• WORK REQUEST:
Please repeat the records below exactly, from the first line through the line containing "induction text as", and nothing more.

• EXERCISE DATA:
(** *** While the shells start *)

Lemma booting_out n k D P c :
  booting n k D P ->
  exists k', run_event (Out c) k = Some k' /\ booting n k' (step_desks (Out c) D) P.
Proof.
  intros [Hn HR I Es Er [Wp Wb Wm Wf Wta Wt] Hroom Hrtc Hinit Hdone Hpids Hblock Hact Hfds Hidx].
  destruct (on_con_op _ _ _ _ _ (Putc c) I) as (k' & E & I' & _). cbn [run_op] in E.
  apply on_con_inv in E as (con & E & ->). change (k_con (k <| term_init_done := 1 |>)) with (k_con k) in E.
  exists (k <| k_con := con |>). split; [cbn [run_event]; unfold on_con; by rewrite E|].
  pose proof (im_running _ _ _ _ _ I) as Ita. cbn [op_term] in I'. rewrite Ita in I'.
  apply putc_keeps in E. injection E as Eta Eact.
  assert (length (terminals con) = length (terminals (k_con k))) as El.
  { pose proof (f_equal length Eact) as H. by rewrite !length_fmap in H. }
  split; try done.
  - split; cbn; try done; [by rewrite Eta|by rewrite El].
  - cbn. by rewrite Eact.
Qed.

Definition quiet (text : list Z) : list sys_event := (fun c => Input (Out c)) <$> text.

(** The desks after a program's output. *)
Definition printed (text : list Z) (D : desks) : desks := foldl (fun D c => step_desks (Out c) D) D text.

Lemma booting_print n text : forall k D P es,
  booting n k D P ->
  exists k', run_sys_all (quiet text ++ es) k =
      ('(rs, k) ← run_sys_all es k'; Some (((fun _ => Quiet) <$> text) ++ rs, k)) /\
    booting n k' (printed text D) P.
Proof.
  induction text as [|c text IH]; intros k D P es HB.
  - exists k. split; [|done]. cbn. by destruct (run_sys_all es k) as [ [rs k']|].
  - destruct (booting_out n k D P c HB) as (k1 & E1 & HB1).
    destruct (IH k1 _ P es HB1) as (k' & E' & HB'). exists k'. split; [|exact HB'].
    cbn [quiet fmap list_fmap app run_sys_all run_sys]. rewrite E1. cbn [mbind option_bind].
    change ((fun c => Input (Out c)) <$> text) with (quiet text). rewrite E'.
    by destruct (run_sys_all es k') as [ [rs k2]|].
Qed.
(** The way back from END, with [v] in EAX. *)
Lemma sys_call_back c0 c k k' v (P : gmap Z Z -> Prop) :
  eip c = addr Idt.sys_call + 19 -> r_eax (gpr c) = v ->
  frame (kernel_top c0 k) (saved (gpr c0) (kernel_top c0 k) (kernel_words c0) ++ kernel_words c0) (mem c) (sp c) (mem c) ->
  dsegs c = dsegs c0 -> gdtr c = gdtr c0 -> rpl (cs c) = 0 -> (rpl (cs c0) = 0 -> ss c = ss c0) -> P (mem c) ->
  ends (c, k') (resumed (c0 <| gpr ::= fun g => g <| r_eax := v |> |>) k' P).
Proof using HL.
  intros Hpc Ha HF Hd Hgd Hcs Hss HP.
  apply (sys_call_restores c k' _ _ (mem c) _ (gpr c0) Hpc HF). intros p HF1. rewrite Ha.
  match goal with |- Machine.ends _ _ _ _ _ _ (?x, _) _ => set (c1 := x) end.
  match goal with |- Machine.ends _ _ _ _ _ _ _ (resumed ?x _ _) => set (c0' := x) end.
  by apply (ends_iret (addr Idt.sys_call) entry_code 26 c0' c1 k k' P (linked_entry HL Idt.sys_call)).
Qed.

(** The whole entry is the C model's [sys_call] on the number in EAX, a signed one. *)
Lemma sys_call_runs keep entry c0 c k v k' :
  entered c0 c k (addr Idt.sys_call) -> is_u32 (r_eax (gpr c0)) -> has_stack 24 c0 k ->
  calls_ok (kernel_top c0 k) keep entry (call_args (gpr c0)) k ->
  SysCall.sys_call entry (s32 (r_eax (gpr c0))) k = Some (v, k') ->
  ends (c, k) (resumed (c0 <| gpr ::= fun g => g <| r_eax := u32 v |> |>) k'
    (after_call (kernel_top c0 k) keep (mem c0) (s32 (r_eax (gpr c0))) (call_args (gpr c0)) k k')).
Proof using HL.
  intros (Hg & Hd & Hgd & Hcs & Hss & Hpc & HF) Ha (Htop & Hroom & Hmax) Hcalls E.
  assert (len (kernel_words c0) <= 5) as Hws by (pose proof (user_words_short c0); unfold kernel_words; rewrite length_app; cbn; lia).
  apply (sys_call_saves c k (kernel_top c0 k) (kernel_words c0) (mem c0) _ ltac:(lia) Hpc HF). intros p m HF1.
  set (c1 := c <| eip := addr Idt.sys_call + 7 |> <| sp := p |> <| mem := m |>).
  apply (sys_call_checks c1 k _ eq_refl ltac:(cbn; by rewrite Hg)). intros fl.
  change (gpr c1) with (gpr c). rewrite Hg in *.
  unfold SysCall.sys_call in E. set (n := s32 (r_eax (gpr c0))) in *.
  assert ((SYS_MAX <? n) = false -> (n <? 1) = false -> r_eax (gpr c0) = n /\ 1 <= n <= 10) as En.
  { clear -Ha. intros E1 E2. apply Z.ltb_ge in E1, E2. unfold SYS_MAX in E1.
    subst n. unfold s32, is_u32 in *. revert E1 E2. Z.to_euclidean_division_equations. lia. }
  assert ((SYS_MAX <? n) || (n <? 1) = true -> after_call (kernel_top c0 k) keep (mem c0) n (call_args (gpr c0)) k k m) as Hinv.
  { intros Hn. unfold after_call. rewrite Hn. intros a Ht. exact (frame_above _ _ _ _ _ _ HF1 Ht). }
  destruct ((SYS_MAX <? n) || (n <? 1)) eqn:Eout.
  { assert (v = -1 /\ k' = k) as [-> ->] by (apply orb_true_iff in Eout as [Eo|Eo]; rewrite Eo in E; [|destruct (SYS_MAX <? n)]; by injection E as <- <-).
    match goal with |- ends (?x, _) _ => apply (sys_call_invalid x k _ eq_refl) end.
    match goal with |- ends (?x, _) _ => apply (sys_call_back c0 x k k) end; try done; [by eapply frame_own|by apply Hinv]. }
  clear Hinv. apply orb_false_iff in Eout as [E1 E2]. rewrite E1, E2 in E.
  destruct (En E1 E2) as [Ea Hn]. destruct (aget_is_Some jump_table (n - 1) ltac:(cbn; lia)) as (f & Ef).
  match goal with |- ends (?x, _) _ => set (c2 := x) end.
  apply (sys_call_valid keep c2 k (kernel_top c0 k) (saved (gpr c0) (kernel_top c0 k) (kernel_words c0) ++ kernel_words c0) (mem c0) _ n f (u32 v) k' eq_refl
    (eq_trans (f_equal r_eax Hg) Ea) (proj1 Hn) Ef); [|exact HF1|
    rewrite length_app; change (length (saved _ _ _)) with 7%nat; lia|].
  - change (comes_back (kernel_top c0 k) keep f (call_args (gpr c)) k (u32 v) k'). rewrite Hg. by apply (Hcalls n).
  - intros g fl4 p4 m4 Hg4 HF4 Hleft. match goal with |- ends (?x, _) _ => apply (sys_call_back c0 x k k') end; try done.
    unfold after_call. rewrite E1, E2. exists f. split; [exact Ef|]. rewrite <- Hg. exact Hleft.
Qed.
(** C16: what becomes of an exception.  From any interrupted state the processor gets
    to [handle_exception] with interrupts off, the exception's number as the first
    argument and, as the second, 0xFFFFFFFF for the exceptions without an error code
    and 0 for those with one, whatever the code is: the processor's is never passed
    on.  Above the arguments are the eight saved registers, and above those, where
    the entry's [iret] would look for the address to go on at, there is that address
    for an exception without a code, but the code for one with. *)
Theorem exceptions_lose_their_code v h err c k :
  linked addr loc text idt -> 0 <= v < NUM_EXCEPTIONS -> assigned handler_table v = Some h ->
  has_stack tss_esp0 20 c k ->
  exists c1, interrupt false v err c k = Some c1 /\
    ends (c1, k) (fun st => exists ret, eip st.1 = loc Sym.handle_exception /\ Z.testbit (eflags st.1) IF_BIT = false /\
      st.2 = k /\ load (sp st.1) (mem st.1) = Some ret /\ load (u32 (sp st.1 + 4)) (mem st.1) = Some v /\
      load (u32 (sp st.1 + 8)) (mem st.1) = Some (if has_code v then 0 else 4294967295) /\
      load (u32 (sp st.1 + 44)) (mem st.1) = Some (match err with Some e => e | None => eip c end)).
Proof.
  intros HL Hv Eh Hs. destruct (enters addr loc text idt HL false v h err c k ltac:(unfold NUM_EXCEPTIONS in *; lia) Eh
    ltac:(done) (has_stack_le _ 6 20 c k ltac:(lia) Hs)) as (c1 & Ei & _).
  exists c1. split; [exact Ei|].
  destruct (exception_calls body addr loc text idt HL v h err c c1 k Hv Eh Hs Ei) as (st & HR & ret & Hpc & Hif & Hk & HF).
  exists st. split; [exact HR|]. exists ret. split_and!; try done.
  - destruct (pop_ok _ _ _ _ _ HF) as (p & E & _). unfold pop in E. by destruct (load _ _); simplify_eq/=.
  - rewrite (peek_ok _ _ _ _ _ 1 _ 4 HF eq_refl eq_refl). f_equal. apply u32_small. unfold is_u32, NUM_EXCEPTIONS in *. lia.
  - rewrite (peek_ok _ _ _ _ _ 2 _ 8 HF eq_refl eq_refl). unfold code_given. by destruct (has_code v).
  - apply (peek_ok _ _ _ _ _ 11 _ 44 HF); [by destruct err|reflexivity].
Qed.
Ltac sample_ok := sample_ok_with ltac:(fun _ => fail).

(** The conditions on turns. *)
Ltac sample_turns :=
  cbn [turns_pass elsewhere]; sample_ok_with ltac:(fun _ =>
    lazymatch goal with
    | |- from_outside _ = true \/ _ => first [by left|right; vm_compute; discriminate]
    | |- _ = true -> line_ready _ = false => first [intros H; discriminate H|intros _; vm_compute; reflexivity]
    | |- running _ = running _ => vm_compute; reflexivity
    end).

(** The first of the answers in [H]. *)
Ltac sample_reply H :=
  lazymatch type of H with
  | replies_all _ (?e :: _) _ ?rs =>
      let r := fresh "r" in let l := fresh "l" in let Hr := fresh "Hr" in
      destruct rs as [|r l]; [destruct H|]; destruct H as [Hr H];
      lazymatch e with
      | Sys _ => destruct r as [r|]; [|destruct Hr]
      | Call _ => destruct r as [|? ?]; [destruct Hr|]
      end;
      cbn [replies answers] in Hr; vm_compute in Hr
  end.

(** The shell of the first terminal opens a file and the clock, sets its rate and
    reads the file; a timer interrupt goes to the second terminal, whose shell
    lists the directory; two more come back, and the first goes on in its file. *)
Definition sample_calls : list os_event :=
  [Call (Open [102; 114; 97; 109; 101; 48; 0] [102; 114; 97; 109; 101; 48]); Call (Open [114; 116; 99; 0] [114; 116; 99]);
   Call (Write 3 [32; 0; 0; 0] 4); Call (Read 2 [7; 7; 7; 7; 7; 7] 6);
   Sys (Tick 1 2 sample_frame); Call (Open [46; 0] [46]); Call (Close 2); Call (Close 2);
   Sys (Tick 3 4 sample_frame); Sys (Tick 5 6 sample_frame);
   Call (Read 2 [7; 7; 7; 7; 7; 7] 6); Call (Read 3 [] 4); Sys (Input (Key 0x26)); Sys (Input (Key 0x1C));
   Call (Read 0 [7; 7; 7; 7; 7; 7] 6)].

Lemma sample_calls_ok s1 s2 : os_events_ok sample_fs sample_calls (sample_os s1 s2).
Proof. unfold sample_calls. sample_ok. Qed.

(** The first shell has a file and the clock open now. *)
Lemma sample_start_ok s1 s2 : os_events_ok sample_fs (take 4 sample_calls) (sample_os s1 s2).
Proof. cbn [take sample_calls]. sample_ok. Qed.

Definition sample_open : gmap Z stream :=
  {[2 := FileAt [47; 92; 95; 47; 92; 10; 62; 32; 60; 10] 6; 3 := Files.Clock]}.

Lemma sample_opened s1 s2 : o_open (after sample_fs (take 4 sample_calls) (sample_os s1 s2)) 0 = sample_open.
Proof. vm_compute. reflexivity. Qed.

Definition sample_message : list Z := default [] (exception_messages.[0]).

(** The second terminal's shell starts a program, which opens the clock, sets its
    rate, reads the directory's first name and divides by zero. *)
Definition sample_others : list os_event :=
  [Sys (Tick 1 2 sample_frame); Sys (Exec [115; 104; 101; 108; 108; 0] [115; 104; 101; 108; 108] sample_frame);
   Call (Open [114; 116; 99; 0] [114; 116; 99]); Call (Write 2 [64; 0; 0; 0] 4); Call (Open [46; 0] [46]);
   Call (Read 3 (replicate 33 7) 33); Sys System.Clock; Sys (Input (Key 0x26)); Sys (Input (Key 0x1C));
   Sys (Fault (replicate 64 7) 0 0 sample_message sample_frame);
   Sys (Tick 3 4 sample_frame); Sys (Tick 5 6 sample_frame)].

Lemma sample_others_ok s1 s2 :
  os_events_ok sample_fs sample_others (after sample_fs (take 4 sample_calls) (sample_os s1 s2)).
Proof. unfold sample_others. sample_ok. Qed.

Lemma sample_others_elsewhere s1 s2 :
  elsewhere sample_fs 0 sample_others (after sample_fs (take 4 sample_calls) (sample_os s1 s2)).
Proof.
  unfold sample_others. cbn [elsewhere].
  repeat match goal with |- _ /\ _ => apply conj end; first [exact Logic.I|by left|right; vm_compute; discriminate].
Qed.

(** The second terminal's turn between two looks of the first's reader: it starts a
    program, which opens the directory; an l is typed meanwhile. *)
Definition sample_turn : list os_event :=
  [Sys (Tick 1 2 sample_frame); Sys (Exec [115; 104; 101; 108; 108; 0] [115; 104; 101; 108; 108] sample_frame);
   Call (Open [46; 0] [46]); Sys System.Clock; Sys (Tick 3 4 sample_frame); Sys (Input (Key 0x26)); Sys (Tick 5 6 sample_frame)].

Definition sample_wait : list (list os_event) := [ [Sys (Input (Key 0x1F))]; sample_turn; [Sys (Input (Key 0x1C))] ].

Lemma sample_wait_pass s1 s2 : turns_pass sample_fs true sample_wait (sample_os s1 s2).
Proof. unfold sample_wait, sample_turn. sample_turns. Qed.

Lemma sample_late_pass s1 s2 :
  turns_pass sample_fs false [ [Sys System.Clock] ] (after_turns sample_fs sample_wait (sample_os s1 s2)).
Proof. sample_turns. Qed.

(** ** Properties *)

(** C1: the kernel, system calls included, implements one specification: three
    desks, three stacks of processes, and for each process its open files with
    their positions, its clock rate and arguments, and one directory position that
    all share.  From any state that stands for such a system, every interleaving of
    events (keys, output, stores in the mapped page of video memory, clock and timer
    interrupts, programs started and ended, exceptions) with the calls getargs, open,
    close, read, write and vidmap of whichever program runs completes without a
    fault, answers each call and leaves each event to the hardware as the
    specification says (the bytes of the files at the process's position, the line
    typed, the names of the directory, -1 where a call is refused), and ends in a
    state that stands for the one the specification computes.  The calls are those
    of [call_ok]: the buffers are as large as what is stored in them (33 bytes for a
    name of the directory), sizes for read and for output are not negative, the
    descriptor is not 8 (the kernel takes it for one), a name that is opened is a
    string and an entry of that name that is a regular file has its inode, a read of
    the keyboard comes when its line is finished ([read_waits] for the others),
    printed bytes are bytes, the clock's rate is a whole word, and the pointer for
    vidmap is one it refuses (below the program's page or from eight megabytes above
    its start on) or in the program's own page of four megabytes: for any other
    address above that page the kernel's own store faults, or writes on the screen. *)
Theorem os_refines A B F room d0 k O es :
  bootable F room -> Os.serves A B F room k O -> os_events_ok F es O ->
  exists rs k', run_os_all d0 es k = Some (rs, k') /\ replies_all F es O rs /\ Os.serves A B F room k' (after F es O).
Proof. intros HB HS Hes. exact (serves_steps A B F room d0 HB es k O HS Hes). Qed.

• SOLUTION BELOW:
(** *** While the shells start *)

Lemma booting_out n k D P c :
  booting n k D P ->
  exists k', run_event (Out c) k = Some k' /\ booting n k' (step_desks (Out c) D) P.
Proof.
  intros [Hn HR I Es Er [Wp Wb Wm Wf Wta Wt] Hroom Hrtc Hinit Hdone Hpids Hblock Hact Hfds Hidx].
  destruct (on_con_op _ _ _ _ _ (Putc c) I) as (k' & E & I' & _). cbn [run_op] in E.
  apply on_con_inv in E as (con & E & ->). change (k_con (k <| term_init_done := 1 |>)) with (k_con k) in E.
  exists (k <| k_con := con |>). split; [cbn [run_event]; unfold on_con; by rewrite E|].
  pose proof (im_running _ _ _ _ _ I) as Ita. cbn [op_term] in I'. rewrite Ita in I'.
  apply putc_keeps in E. injection E as Eta Eact.
  assert (length (terminals con) = length (terminals (k_con k))) as El.
  { pose proof (f_equal length Eact) as H. by rewrite !length_fmap in H. }
  split; try done.
  - split; cbn; try done; [by rewrite Eta|by rewrite El].
  - cbn. by rewrite Eact.
Qed.

Definition quiet (text : list Z) : list sys_event := (fun c => Input (Out c)) <$> text.

(** The desks after a program's output. *)
Definition printed (text : list Z) (D : desks) : desks := foldl (fun D c => step_desks (Out c) D) D text.

Lemma booting_print n text : forall k D P es,
  booting n k D P ->
  exists k', run_sys_all (quiet text ++ es) k =
      ('(rs, k) ← run_sys_all es k'; Some (((fun _ => Quiet) <$> text) ++ rs, k)) /\
    booting n k' (printed text D) P.
Proof.
  induction text as [|c text IH]; intros k D P es HB.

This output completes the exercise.